There are two significant regulatory changes to retirement plans that will require immediate attention from plan sponsors — both to ensure current operational compliance and comply with any upcoming deadlines. Many of your long-term, part-time (LTPT) employees may now be eligible for 401(k) retirement plans, and there is also a new method of counting defined contribution retirement plan participants on Form 5500 Annual Return/Report. You should note that your retirement plan’s audit status could be affected when these changes take effect.

In addition to understanding the far-reaching implications that could help you avoid any missteps with LTPT employee eligibility and revised participant headcounts, it’s also crucial to understand any missteps that may have already occurred.

Navigating New Eligibility Opportunities for Long-Term, Part-Time Employees

Prior to the SECURE Act of 2019 and SECURE 2.0 Act of 2022 (collectively SECURE), you as an employer could exclude employees from your tax-qualified defined contribution plans based on the number of hours they worked per year. Typically, this meant that part-time employees were ineligible to contribute to their employer’s retirement plan — no matter how many years they had worked for you. Note that an IRS Employee Plans Newsletter issued on January 26, 2024, defined LTPT employees as workers who have worked at least 500 hours per year in three consecutive years (although the consecutive year condition will be reduced to two years in 2025).

SECURE expanded LTPT employee access to their employer retirement plans by requiring 401(k) plans to allow employees that meet the LTPT requirements to make elective deferrals starting with the first plan year beginning on or after January 1, 2024. As an employer, you are not required to make employer contributions for LTPT employees.

However, the burden of identifying, notifying, and enrolling these newly eligible LTPT employees does now fall on you. Failing to inform LTPT employees of their eligibility as of January 1, 2024, may have resulted in non-compliance. To rectify any compliance issues, you can check out the IRS amnesty program known as the Employee Plans Compliance Resolution System (EPCRS).

It is essential to understand this new requirement because LTPT employee eligibility may affect two other administrative functions for plan sponsors: Form 5500 filing and the annual employee benefit plan audit requirement. 

A Key Change When You Count Participants for Form 5500

Prior to 2023, IRS Form 5500 — an essential part of ERISA’s reporting and disclosure framework — required defined contribution retirement plan sponsors to include employees who were eligible to make elective deferrals on the first day of the plan year. In most organizations, LTPT employees would be excluded from this headcount unless the employer’s plan allowed them to make contributions to the retirement plan.

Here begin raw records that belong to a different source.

Lemma fail_one ctx id opts delay now s :
  one_job now (OpFail id opts delay) s.1 (job_do ctx now (OpFail id opts delay) s).1.
Proof.
  cbn [job_do]. unfold Fail_. unfold mbind at 1, st_bind at 1. destruct (find_job id s) as [r0 s0] eqn:E. apply find_job_ok in E as [-> Hj].
  destruct r0 as [j|e]; [|by left]. destruct (f_Retry opts && (Attempts j <? MaxAttempts j)) eqn:Er.
  - apply andb_prop in Er as [_ Hlt%Z.ltb_lt].
    pose proof (move_then ctx (jstatus j) StatusPending id (released_job (f_Error opts) now (Some (now + delay)) j)
      (PublishEvent pub TopicRetried (released_job (f_Error opts) now (Some (now + delay)) j) (f_Error opts)) s (publish_frame _ _ _)) as H.
    destruct ((transition pub ctx (jstatus j) StatusPending;; _) s) as [r s']. cbn. destruct H as [->|[Hm ->]]; [by left|].
    right. exists id, j, (released_job (f_Error opts) now (Some (now + delay)) j).
    split_and!; try done. intros <-. by apply ch_retry.
  - eapply end_one; [done| |intros <- Hm; apply ch_end; [|exact Hm]|reflexivity].
    + intros s0. unfold mbind, st_bind. rewrite publish_keeps. destruct (f_Retry opts); [by rewrite publish_frame|done].
    + right. right. right. exists opts, delay. split_and!; try done. intros Ht. rewrite Ht in Er. by apply Z.ltb_ge in Er.
Qed.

Now, employers need only include participants with an account balance in the defined contribution retirement plan as of the first day of the plan year (but, for new plans, the participant account balance count is determined as of the last day of the first plan year). This may sound like a simple change, but the potential increase in participants who are LTPT employees complicates the matter.  

The Impact on Your Plan’s Audit Requirement

Your organization’s obligation to have an annual audit of its retirement plan is dependent on the number of plan participants as of the first day of the plan year.  

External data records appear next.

(** A waiting ticket moves up one place for every slot that is freed. *)
Lemma moves_up o c t p :
  cap_ok c → queue c !! p = Some t → (∀ now ran, o ≠ ODrop now ran t) →
  let n := frees c [o] in
  granted_at (cap_do c o) t ∨ ∃ p', (p' + n ≤ p)%nat ∧ queue (cap_do c o) !! p' = Some t.
Proof.
  intros I Hp Hno. destruct o as [now|now ran u]; cbn.
  - right. exists p. split; [lia|]. unfold take. repeat case_match; simplify_eq/=; try done. by apply lookup_app_l_Some.
  - unfold drop. destruct (heap c !! u) as [k|] eqn:Hk; [|right; exists p; split; [lia|done]].
    unfold holding. destruct (done k) eqn:Hd; [right; exists p; split; [destruct (granted k); cbn; lia|done]|].
    assert (Hne : u ≠ t) by (intros ->; by eapply Hno). destruct (granted k) eqn:Hg; cbn.
    + destruct (queue_bound _ _ t I) as (j & Hj & _); [by eapply list_elem_of_lookup_2|].
      unfold pass_slot. destruct ran; cbn; destruct (queue c) as [|n q]; try done; cbn;
        (destruct p as [|p]; [|right; exists p; split; [lia|done]]); injection Hp as ->; left; unfold granted_at, grant; cbn;
        rewrite list_lookup_insert_ne, Hj by done; rewrite list_lookup_insert_eq by (rewrite length_insert; by eapply lookup_lt_Some); by eexists.
    + right. destruct (filter_ne_position u t p (queue c) Hne Hp) as (p' & ? & ?). exists p'. split; [lia|done].
Qed.

(** Nobody waits for ever: a call with [p] calls ahead of it in the queue holds a
    slot once [p + 1] slots were freed, whatever else happens, unless it gives
    its place up. *)
Theorem capacity_no_starvation cfg parallel os os' t p :
  let c := foldl cap_do (newCapacity cfg parallel) os in
  queue c !! p = Some t → Forall (λ o, ∀ now ran, o ≠ ODrop now ran t) os' → (p < frees c os')%nat →
  granted_at (foldl cap_do c os') t.
Proof.
  cbn zeta. pose proof (cap_run_ok os _ (newCapacity_ok cfg parallel)) as I. set (c := foldl _ _ os) in *. clearbody c.
  revert c p I. induction os' as [|o os' IH]; intros c p I Hp Hno Hf; cbn in Hf; [lia|].
  apply Forall_cons in Hno as [Ho Hno]. cbn [foldl].
  destruct (moves_up o c t p I Hp Ho) as [Hg|(p' & Hle & Hp')]; [by apply granted_run|].
  eapply IH; [|exact Hp'|done|]; [destruct o; cbn; [by apply take_ok|by apply drop_ok]|]. cbn in Hle. lia.
Qed.

(** Two slots, two places: the fourth call waits behind the third. *)
Lemma capacity_no_starvation_witness :
  granted_at (foldl cap_do (foldl cap_do (newCapacity (mkConcurrency 2 2) 0) [OTake 0; OTake 1; OTake 2; OTake 3])
    [ODrop 10 true 0; OTake 11; ODrop 12 true 1]) 3.
Proof.
  apply (capacity_no_starvation (mkConcurrency 2 2) 0 [OTake 0; OTake 1; OTake 2; OTake 3] _ 3 1); [reflexivity| |vm_compute; lia].
  repeat constructor; intros ? ?; discriminate.
Defined.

Beginning with the 2023 plan year, defined contribution plans that have more than 100 participant accounts as of the first day of the 2023 plan year generally must have an annual independent audit. Before 2023, all plan participants who were eligible to make salary deferrals were included in headcounts as participants even if they had not made any plan contributions. The DOL changed the rules starting in 2023 to include only those with account balances as participants. Keep in mind that the number of participants can be decreased by taking advantage of rules that allow distributions of small account balances (accounts valued at less than $7,000 starting in 2024) to former participants, if the defined contribution plan adopted these provisions. 

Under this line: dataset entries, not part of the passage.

(** C10. From annotations to admission, whatever the policy, the rules, the caller and
    the tool's own permission function: a call that passes the gates runs a
    command that is in the tree under that path, runnable, visible, neither
    deprecated nor interactive nor part of a server; that does not withhold
    itself from the surface and is exposed there; and on a remote surface the
    caller is authenticated when the command asks for it, a destructive command
    is allowed there by the policy, and the scopes the command names are in the
    credential a verifier accepted, or the transport vouches for the owner. *)
Theorem admitted_call_is_safe json_Valid p root rs permission inv l :
  gates permission (apply_rules rs (discover json_Valid p root)) inv = Ok l →
  ∃ chain c path, in_tree root chain c path ∧ PathKey (Path inv) = Join " " (tail path) ∧ l_Cmd l = c ∧
    Commands c = [] ∧ Runnable c = true ∧ Hidden c = false ∧ Deprecated c = "" ∧
    (∀ x, x ∈ removelast (c :: chain) → Name x ≠ "serve") ∧ read c "kit/network" ≠ "ingress" ∧ read c KeySelfHosting ≠ "true" ∧
    read c KeySideEffect ∈ known_effects ∧
    (Surface (inv_Meta inv) ∉ withheldOf c) ∧
    default (bool_decide (Surface (inv_Meta inv) ∈ resolvedDefaults p)) (last_rule rs (tail path) (Surface (inv_Meta inv))) = true ∧
    (isRemote (Surface (inv_Meta inv)) = true →
      (read c "kit/auth-required" = "true" → Established (inv_Meta inv) ≠ EstablishedNone) ∧
      (dangerous c → Surface (inv_Meta inv) ∈ AllowDestructiveOn p) ∧
      (Established (inv_Meta inv) ≠ EstablishedTransport → ∀ x, x ∈ splitCSV (read c "kit/permissions") →
         Established (inv_Meta inv) = EstablishedVerified ∧ x ∈ splitCSV (extra (inv_Meta inv) "scopes"))) ∧
    permission inv l = None.
Proof.
  intros (Hl & He & Hn & Hr & Hp)%gates_pass. apply resolve_leaf in Hl as [Hin Hk]. rewrite (surface_enabled _ _ _ _ _ _ Hin) in He.
  destruct (same_leaf_back _ _ _ _ _ Hin) as (d & Hd & _ & Hsub & (Hpath & Hcmd & Hcl & Hdesc & _) & _).
  destruct (invocable_facts _ _ _ Hd) as (chain & c & path & Hu & -> & Hrun & Hhid & Hdep & Htier & Hsh).
  cbn [new_leaf l_Path l_Cmd Class l_Descriptor Cmd dPath describe decide_reason] in *.
  destruct (self_hosting_facts bridge_options chain c Hsh) as (Hserve & Hnet & Hself).
  assert (Hti : sTier (reflectSafety c) ≠ TierInteractive).
  { intros E. unfold notInvocableReason in Hn. rewrite Hdesc, Hsh, bool_decide_eq_true_2 in Hn; done. }
  destruct (tier_cases c Htier Hti) as [Hknown Hdanger]. apply andb_true_iff in He as [Hw%bool_decide_eq_true Hlast].
  rewrite Hcmd in Hw. rewrite Hpath in Hlast. exists chain, c, path. unfold l_PathKey in Hk. rewrite Hpath in Hk.
  split_and!; try done.
  - cbn [HasSubCommands reflectSurface dSurface] in Hsub. by apply negb_false_iff, bool_decide_eq_true, nil_length_inv in Hsub.
  - intros Hrem. destruct (Hr Hrem) as (Hauth & Hdes & Hsc). rewrite Hcl in Hauth, Hdes, Hsc. cbn in Hauth, Hsc. split_and!.
    + intros E H0. unfold Authenticated in Hauth. rewrite H0 in Hauth. unfold ReadBool in Hauth. rewrite E in Hauth. by specialize (Hauth eq_refl).
    + intros Hdg. destruct (rules_leaves json_Valid p root rs) as (Hpol & _). rewrite <-Hpol. apply Hdes. by apply Hdanger.
    + intros Hnt x Hx. specialize (Hsc Hnt x Hx). unfold VerifiedScopes in Hsc.
      destruct (Established (inv_Meta inv)); [by apply not_elem_of_nil in Hsc|done|done].
Qed.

The audit requirement of plans with 100 or more employees may change since employees without account balances are no longer counted. An organization may find that the defined contribution plan no longer requires an audit if eligible employees have not contributed to the 401(k) plan, but the audit requirement may be triggered when previously excluded LTPT employees begin to make elective deferrals. 

Understanding the New Normal for Certain Retirement Plans 

The LTPT employee rules take effect for plan years beginning on or after January 1, 2024 (for calendar-year end plans). If your organization missed the deadline to allow LTPT employees to participate in your plan, the good news is that there is a path to compliance. However, implementing these complicated changes in the law requires in-depth knowledge of the complex issues surrounding tax-qualified retirement plans.  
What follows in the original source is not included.